◆ **WORK TASK**
In the entries below, find the line with "Lemma load_escape_byte b" and the line with "assert (∀ c d, field_escape". Print those two and everything between them exactly, and nothing else.

◆ **LISTED RECORDS**
(* ===== verification/LoadData.v ===== *)
(** * The MySQL bulk-load text format ([internal/engine/mysql/loaddata.go])

    Rows travel to the target as LOAD DATA text. [writeRow] is the serializer; [load_data]
    is the reader the load clause (FIELDS TERMINATED BY '\t' ESCAPED BY '\\' LINES
    TERMINATED BY '\n') asks the server for, as the MySQL manual documents it. A value is
    [None] for SQL NULL and the bytes of the column otherwise. *)

From S2P Require Import Prelude.

Module LoadData.

Abbreviation bytes := (list ascii).

Definition fieldSep : ascii := "009".
Definition rowTerm : ascii := "010".
Definition escByte : ascii := "\".
Definition nullField : bytes := [escByte; "N"%char].

(** One byte of [escapeInto]. *)
Definition escape_byte (b : ascii) : bytes :=
  if Ascii.eqb b "000" then [escByte; "0"%char]
  else if Ascii.eqb b "008" then [escByte; "b"%char]
  else if Ascii.eqb b "009" then [escByte; "t"%char]
  else if Ascii.eqb b "010" then [escByte; "n"%char]
  else if Ascii.eqb b "013" then [escByte; "r"%char]
  else if Ascii.eqb b "026" then [escByte; "Z"%char]
  else if Ascii.eqb b escByte then [escByte; escByte]
  else [b].

Definition escapeInto (v : bytes) : bytes := v ≫= escape_byte.

Definition write_field (v : option bytes) : bytes :=
  match v with None => nullField | Some v => escapeInto v end.

(** The fields of a row; the separator goes before every field but the first. *)
Fixpoint write_fields (first : bool) (row : list (option bytes)) : bytes :=
  match row with
  | [] => []
  | v :: row => (if first then [] else [fieldSep]) ++ write_field v ++ write_fields false row
  end.

Definition writeRow (row : list (option bytes)) : bytes := write_fields true row ++ [rowTerm].

(** ** The documented reader *)

(** The byte an escape sequence stands for; other characters stand for themselves. *)
Definition unescape (c : ascii) : ascii :=
  if Ascii.eqb c "0" then "000"
  else if Ascii.eqb c "b" then "008"
  else if Ascii.eqb c "t" then "009"
  else if Ascii.eqb c "n" then "010"
  else if Ascii.eqb c "r" then "013"
  else if Ascii.eqb c "Z" then "026"
  else c.

(** A field being read: [FNull] after an escaped N at its start. *)
Inductive field := FBytes (b : bytes) | FNull.

Definition field_value (f : field) : option bytes :=
  match f with FBytes b => Some b | FNull => None end.

Definition field_add (f : field) (b : ascii) : field :=
  match f with FBytes l => FBytes (l ++ [b]) | FNull => FBytes ["N"%char; b] end.

Definition field_escape (f : field) (c : ascii) : field :=
  match f with
  | FBytes [] => if Ascii.eqb c "N" then FNull else FBytes [unescape c]
  | f => field_add f (unescape c)
  end.

Fixpoint load_loop (l : bytes) (f : field) (row : list (option bytes)) : list (list (option bytes)) :=
  match l with
  | [] =>
      match f, row with
      | FBytes [], [] => []
      | f, row => [row ++ [field_value f]]
      end
  | a :: l1 =>
      if Ascii.eqb a rowTerm then (row ++ [field_value f]) :: load_loop l1 (FBytes []) []
      else if Ascii.eqb a fieldSep then load_loop l1 (FBytes []) (row ++ [field_value f])
      else
        match l1 with
        | c :: l2 =>
            if Ascii.eqb a escByte then load_loop l2 (field_escape f c) row
            else load_loop l1 (field_add f a) row
        | [] => load_loop l1 (field_add f a) row
        end
  end.

Definition load_data (l : bytes) : list (list (option bytes)) := load_loop l (FBytes []) [].

(** ** Round trip *)

(** An escaped byte is read back into the field, whatever follows. *)
Lemma load_escape_byte b l pre row :
  load_loop (escape_byte b ++ l) (FBytes pre) row = load_loop l (FBytes (pre ++ [b])) row.
Proof.
  assert (∀ c d, field_escape (FBytes pre) c = FBytes (pre ++ [d]) → escape_byte b = [escByte; c] →
    load_loop (escape_byte b ++ l) (FBytes pre) row = load_loop l (FBytes (pre ++ [d])) row) as Hesc.
  { intros c d Hf ->. transitivity (load_loop l (field_escape (FBytes pre) c) row); [done|]. by rewrite Hf. }
  assert (∀ c d, unescape c = d → c ≠ "N"%char → field_escape (FBytes pre) c = FBytes (pre ++ [d])) as Hun.
  { intros c d <- Hc. destruct pre as [|x pre]; simpl; [|done].
    destruct (Ascii.eqb_spec c "N"); [done|]. done. }
  unfold escape_byte in Hesc |- *.
  repeat match goal with
  | |- context [Ascii.eqb b ?c] =>
      destruct (Ascii.eqb_spec b c) as [->|?]; [eapply Hesc; [|reflexivity]; by apply Hun|]
  end.
  cbn [app load_loop]. rewrite (proj2 (Ascii.eqb_neq b rowTerm)) by done.
  rewrite (proj2 (Ascii.eqb_neq b fieldSep)) by done. rewrite (proj2 (Ascii.eqb_neq b escByte)) by done.
  by destruct l.
Qed.

Lemma load_escapeInto v l pre row :
  load_loop (escapeInto v ++ l) (FBytes pre) row = load_loop l (FBytes (pre ++ v)) row.
Proof.
  revert pre. induction v as [|b v IH]; intros pre; [by rewrite app_nil_r|].
  unfold escapeInto. rewrite bind_cons, <-app_assoc, load_escape_byte. fold (escapeInto v).
  rewrite IH. by rewrite <-app_assoc.
Qed.

Lemma load_write_field v l row :
  ∃ f, field_value f = v ∧ load_loop (write_field v ++ l) (FBytes []) row = load_loop l f row.
Proof.
  destruct v as [v|]; [exists (FBytes v)|by exists FNull]. split; [done|]. apply load_escapeInto.
Qed.

Lemma load_write_fields v vs l row :
  load_loop (write_field v ++ write_fields false vs ++ rowTerm :: l) (FBytes []) row =
  (row ++ v :: vs) :: load_loop l (FBytes []) [].
Proof.
  revert v row. induction vs as [|v' vs IH]; intros v row.
  - destruct (load_write_field v (rowTerm :: l) row) as (f & Hf & Hl). cbn [write_fields app].
    rewrite Hl. simpl. by rewrite Hf.
  - destruct (load_write_field v (write_fields false (v' :: vs) ++ rowTerm :: l) row) as (f & Hf & Hl).
    rewrite Hl. cbn [write_fields]. rewrite <-!app_assoc. simpl. rewrite Hf, IH. by rewrite <-app_assoc.
Qed.

(** C34: the bulk-load text round-trips: for rows with at least one column, reading back what
    [writeRow] wrote yields exactly the rows, every byte of every value and every NULL;
    in particular a two-byte value that looks like the NULL marker stays a value. *)
Theorem load_data_writeRow (rows : list (list (option bytes))) :
  Forall (λ row, row ≠ []) rows → load_data (rows ≫= writeRow) = rows.
Proof.
  unfold load_data. induction 1 as [|[|v vs] rows Hne _ IH]; [done|done|].
  rewrite bind_cons. unfold writeRow at 1. cbn [write_fields]. rewrite <-!app_assoc. cbn [app].
  rewrite load_write_fields, IH. done.
Qed.

Lemma load_data_writeRow_witness :
  load_data ([[Some nullField; None; Some []]; [Some ["000"%char; "009"%char]]] ≫= writeRow)
  = [[Some nullField; None; Some []]; [Some ["000"%char; "009"%char]]].
Proof. apply load_data_writeRow. repeat constructor; discriminate. Defined.
End LoadData.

◆ **COMPLETED EXERCISE**
Lemma load_escape_byte b l pre row :
  load_loop (escape_byte b ++ l) (FBytes pre) row = load_loop l (FBytes (pre ++ [b])) row.
Proof.
  assert (∀ c d, field_escape (FBytes pre) c = FBytes (pre ++ [d]) → escape_byte b = [escByte; c] →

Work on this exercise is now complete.